As we all know, Parliament decided at the last minute to change the normal procedure for this bill and this bill only. Instead of the normal rules of order, Parliament voted for the three options on first preferences. Then, the one with the fewest votes was dropped. So the Split option was dropped and we were left with the head-to-head contest between 18 and 20, won by 18. It's remarkable. Split looked like it was a Condorcet winner. And, had the "increase it to 20" group had their act together, the outcome still would have been Split: they'd have counted noses and all voted strategically for Split over 20.
I have nothing but admiration for whatever heresthetician came up with this move. You, Sir or Madam, are deserving of some kind of award. I don't know what happened, but somebody managed to convince enough people in Parliament that the proposed rule change was actually more democratic for this kind of choice.
I've held off on blogging this one - I set it as a midterm exam question in my undergrad Public Choice class. Then things got busy. But here's the fun part.
Green MP Kevin Hague supported Keep It 18, as did I. But here's what he wrote after the vote:
In the wake of the parliamentary vote on alcohol purchase age there are some people (the ones I have seen are people who favoured 20) who are suggesting that the voting procedure used led to a perverse outcome.I disagree completely. This is not a post about the merits or otherwise of the various options, but an argument that while the voting procedure was highly unusual, it produced a more democratic outcome than otherwise would have occurred, and should be considered more often. [emphasis added]
The first thing that I tell my public choice students about social choice is that if there's a Condorcet Winner, we generally consider it to be desirable that a social choice mechanism choose the Condorcet Winner. Here's Hague on what would have happened had we used the standard rules of order:
So recall that in this case the option that was in the Bill was the split age option, but that there were proposed amendments both to retain a uniform age of 18, or to raise it to a uniform 20. The ordinary House process would have seen first a vote on 18. If that had passed then the 20 proposal would have been ruled out of order. If it had failed we would have voted on the 20 option. If that had failed then the split option would have remained in the Bill.
...
Under the traditional voting method, what would have happened is this: the proposal for 18 would be put and fail. We would then have moved on to the 20 proposal, and this also would fail. This would leave the split age in the Bill – the option that was actually the least favoured by MPs.
I agree completely with Hague on the above. That's why I had $300 riding on it.
Instead first preferences were canvassed and the split age option, as the least favoured excluded. Then effectively those who had favoured the split age added their support to their second preference. Hence 68 votes for 18, 53 for 20.The voting method used ensured that the result could command a majority in the House whereas the traditional method would not have done (except by excluding this whole part of the Bill I guess).

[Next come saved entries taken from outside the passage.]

Lemma splitlines_from_one_line (cur s : string) :
  one_line cur -> Forall one_line (Str.splitlines_from cur s).
Proof.
  remember (String.length s) as n eqn:Hn.
  assert (Hle : String.length s <= n) by lia. clear Hn.
  revert cur s Hle. induction n as [|n IH]; intros cur s Hle Hcur.
  - destruct s; [|simpl in Hle; lia].
    simpl. destruct cur; [constructor|]. by repeat constructor.
  - destruct s as [|c s].
    + simpl. destruct cur; [constructor|]. by repeat constructor.
    + simpl in Hle. cbn [Str.splitlines_from].
      destruct (Str.is_linebreak c) eqn:Hc.
      * constructor; [exact Hcur|].
        destruct s as [|c' s']; [constructor|]. simpl in Hle.
        destruct (Ascii.eqb c "013" && Ascii.eqb c' "010").
        -- apply IH; [lia|reflexivity].
        -- apply IH; [simpl; lia|reflexivity].
      * apply IH; [lia|]. apply one_line_app; [exact Hcur|].
        unfold one_line. simpl. by rewrite Hc.
Qed.

Lemma splitlines_one_line (s : string) : Forall one_line (Str.splitlines s).
Proof. by apply splitlines_from_one_line. Qed.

This is truly bizarre. Hague is saying:
- There was a Condorcet winner: Split would have won against both 18 and 20.*
- The system we used, which ruled out the Condorcet winner on the first round, was more democratic.
Deciding what is more or less democratic is a bit of a mess because of all of the various problems in the social choice literature: we're usually trading off horrible features of various systems against each other. But it's awfully strange to prefer, on democratic grounds, that a Condorcet winner be suppressed!
I really really want to read the inside account of how they pulled this off. Think about everything that here was required:
I really really want to read the inside account of how they pulled this off. Think about everything that here was required:
- Flip from the normal rules of order and convince everybody that you're doing it for fairness reasons rather than to change the outcome.
- Do it late enough in the game that all the "Increase to 20" group don't have time to think through the game theory. If you do it early, somebody will point out to the ones too dim to figure it out on their own that they cut their own throats by supporting 20 over split at the first round, if their true preference ordering has 18 last. 20 then gets dropped in the first round and Split wins in the second.
- Do it despite the government seeming to prefer the split age option, which lets them to be seen to be doing something on alcohol, where there's been a lot of public pressure.
A proper account of this could make up a chapter in a revised version of William Riker's truly excellent little book, Heresthetics: The Art of Political Manipulation. The youth wings of some of the parties in the Keep It 18 movement seem to have completely gazzumuped their elders. Heck, I'd never even considered it possible that the rules of order could be a choice variable. This was a truly entrepreneurial act in the proper sense of the word. I have nothing but admiration for these kids. A beautiful application of heresthetics.
Even worse, I doubt that anybody responsible for it would want to take credit for it as doing so might hinder future entrepreneurial efforts. Didn't the CIA award medals anonymously to operatives? Can we do that here?
David Farrar has all the data up on who voted which way in each round. I'll have to think of a fun honours project around this.
* You can build weird cases for non-single-peaked preferences if you think a lot of 20 supporters preferred 18 over Split, maybe so that, in their view, things would get so bad that we'd be able to increase the drinking age to 20 across the board (or a similar case for those who most preferred 18). And maybe then preferences could have cycled. But I don't buy it at all. And, more importantly, Hague doesn't buy it: he's saying there was a Condorcet winner.
Great post, great anecdote. I wonder Hague would think about the reverse case, where the Condercet loser ends up winning?